**WORK ITEM**
Please keep to the lines below from the one with "(region_id r') st" through the one with "- simpl in H. inv_bind H.", and restate them word for word, ends included.

BEGIN

Lemma X24_ghost_detection_removes_regions_witness :
  ∃ st',
    annotate Boxes.shapely Boxes.opencv 0 (detection 1 (9 # 10) block)
      [Boxes.mk_region "r1" (Boxes.Box 0 0 1 1)
         [Boxes.mk_line "l1" None (Boxes.Box 0 0 1 1) (Some "Lorem ipsum")]]
      [Boxes.Box 0 0 1 1]
      {| a_page := page_of Boxes.shapely
                     [Boxes.mk_region "r1" (Boxes.Box 0 0 1 1)
                        [Boxes.mk_line "l1" None (Boxes.Box 0 0 1 1) (Some "Lorem ipsum")]];
         a_ro := page_get_reading_order NoGroup |} = Ok st'
    ∧ "r1" ∉ page_TextRegion (a_page st').
Proof.
  set (n := Boxes.mk_region "r1" (Boxes.Box 0 0 1 1)
              [Boxes.mk_line "l1" None (Boxes.Box 0 0 1 1) (Some "Lorem ipsum")]).
  set (st := {| a_page := page_of Boxes.shapely [n];
                a_ro := page_get_reading_order NoGroup |}).
  destruct (annotate Boxes.shapely Boxes.opencv 0 (detection 1 (9 # 10) block)
              [n] [Boxes.Box 0 0 1 1] st) as [st'|e] eqn:Hrun;
    [|vm_compute in Hrun; discriminate].
  exists st'. split; [reflexivity|].
  destruct (X24_ghost_detection_removes_regions Boxes.shapely Boxes.opencv 0
              (detection 1 (9 # 10) block) 1 (Boxes.Box 0 0 1 1)
              n (Boxes.Box 0 0 1 1) [] [] st st') as (_ & Hgone & _).
  - reflexivity.
  - reflexivity.
  - apply (bool_decide_unpack _). vm_compute. reflexivity.
  - intros m line Hm Hl. apply list_elem_of_singleton in Hm. subst m.
    apply list_elem_of_singleton in Hl. subst line. reflexivity.
  - reflexivity.
  - exact Hrun.
  - exact Hgone.
Defined.

(** ** The executor on a reading order with nested groups *)

Lemma list_remove_error {X} (same : X → bool) (l : list X) e :
  list_remove same l = Raise e → e = ValueError.
Proof.
  induction l as [|x l IH]; simpl; [congruence|].
  destruct (same x); [done|].
  destruct (list_remove same l); simpl; [done|]. intros [= <-]. by apply IH.
Qed.

Lemma list_remove_sublist {X} (same : X → bool) (l l' : list X) :
  list_remove same l = Ok l' → l' `sublist_of` l.
Proof.
  revert l'. induction l as [|x l IH]; intros l' H; simpl in H; [done|].
  destruct (same x).
  - simplify_eq. by apply sublist_cons.
  - inv_bind H. simplify_eq. apply sublist_skip. by apply IH.
Qed.

Section Deleting.
Context {S : Shapely}.
Implicit Types (st : PageState S) (wait : list (TextRegionType S)).

Lemma remove_region_error owner rid st e :
  remove_region S owner rid st = Raise e → e = ValueError.
Proof.
  unfold remove_region. destruct owner.
  - destruct (list_remove _ _) eqn:E; simpl; [done|].
    intros [= <-]. by eapply list_remove_error.
  - destruct (list_remove _ _) eqn:E; simpl; [done|].
    intros [= <-]. by eapply list_remove_error.
Qed.

Lemma remove_region_sublist owner rid st st' :
  remove_region S owner rid st = Ok st' →
  page_TextRegion st' `sublist_of` page_TextRegion st.
Proof.
  unfold remove_region. intros H. destruct owner; inv_bind H; simplify_eq; simpl.
  - by eapply list_remove_sublist.
  - done.
Qed.

Lemma delete_regions_error wait st e :
  delete_regions S wait st = Raise e → e = ValueError.
Proof.
  revert st. induction wait as [|r wait IH]; intros st; simpl; [done|].
  destruct (parent_object_ r) as [owner|]; simpl.
  - destruct (remove_region S owner (region_id r) st) eqn:E; simpl; [apply IH|].
    intros [= <-]. by eapply remove_region_error.
  - apply IH.
Qed.

Lemma delete_regions_sublist wait st st' :
  delete_regions S wait st = Ok st' →
  page_TextRegion st' `sublist_of` page_TextRegion st.
Proof.
  revert st. induction wait as [|r wait IH]; intros st H; simpl in H.
  - by simplify_eq.
  - inv_bind H. etransitivity; [by eapply IH|].
    destruct (parent_object_ r); [by eapply remove_region_sublist | by simplify_eq].
Qed.

Lemma delete_regions_missing wait st r :
  r ∈ wait → parent_object_ r = Some OwnerPage →
  region_id r ∉ page_TextRegion st →
  delete_regions S wait st = Raise ValueError.
Proof.
  revert st. induction wait as [|r' wait IH]; intros st Hin Hown Hmiss.
  - by apply elem_of_nil in Hin.
  - simpl. apply elem_of_cons in Hin as [-> | Hin].
    + rewrite Hown, remove_region_missing by done. done.
    + destruct (match parent_object_ r' with
                | Some owner => remove_region S owner (region_id r') st
                | None => Ok st
                end) as [st1|e] eqn:E; simpl.
      * apply IH; [done..|]. intros Hx. apply Hmiss.
        eapply elem_of_sublist; [exact Hx|].
        destruct (parent_object_ r'); [by eapply remove_region_sublist | by simplify_eq].
      * destruct (parent_object_ r'); [|done].
        f_equal. by eapply remove_region_error.
Qed.

Lemma delete_regions_gone wait st st' r :
  delete_regions S wait st = Ok st' →
  NoDup (page_TextRegion st) →
  r ∈ wait → parent_object_ r = Some OwnerPage →
  region_id r ∉ page_TextRegion st'.
Proof.
  revert st. induction wait as [|r' wait IH]; intros st H Hnd Hin Hown.
  - by apply elem_of_nil in Hin.
  - simpl in H. inv_bind H.
    assert (Hnd1 : NoDup (page_TextRegion a)).
    { eapply sublist_NoDup; [exact Hnd|].
      destruct (parent_object_ r'); [by eapply remove_region_sublist | by simplify_eq]. }
    apply elem_of_cons in Hin as [-> | Hin].
    + rewrite Hown in Ha. apply remove_region_gone in Ha as [Hpage _]; [|done].
      intros Hx. eapply elem_of_sublist in Hx; [|by eapply delete_regions_sublist].
      rewrite Hpage in Hx. apply list_elem_of_filter in Hx. tauto.
    + by eapply IH.
Qed.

END

**OUTPUT FOR THIS TASK**
                | Some owner => remove_region S owner (region_id r') st
                | None => Ok st
                end) as [st1|e] eqn:E; simpl.
      * apply IH; [done..|]. intros Hx. apply Hmiss.
        eapply elem_of_sublist; [exact Hx|].
        destruct (parent_object_ r'); [by eapply remove_region_sublist | by simplify_eq].
      * destruct (parent_object_ r'); [|done].
        f_equal. by eapply remove_region_error.
Qed.

Lemma delete_regions_gone wait st st' r :
  delete_regions S wait st = Ok st' →
  NoDup (page_TextRegion st) →
  r ∈ wait → parent_object_ r = Some OwnerPage →
  region_id r ∉ page_TextRegion st'.
Proof.
  revert st. induction wait as [|r' wait IH]; intros st H Hnd Hin Hown.
  - by apply elem_of_nil in Hin.
  - simpl in H. inv_bind H.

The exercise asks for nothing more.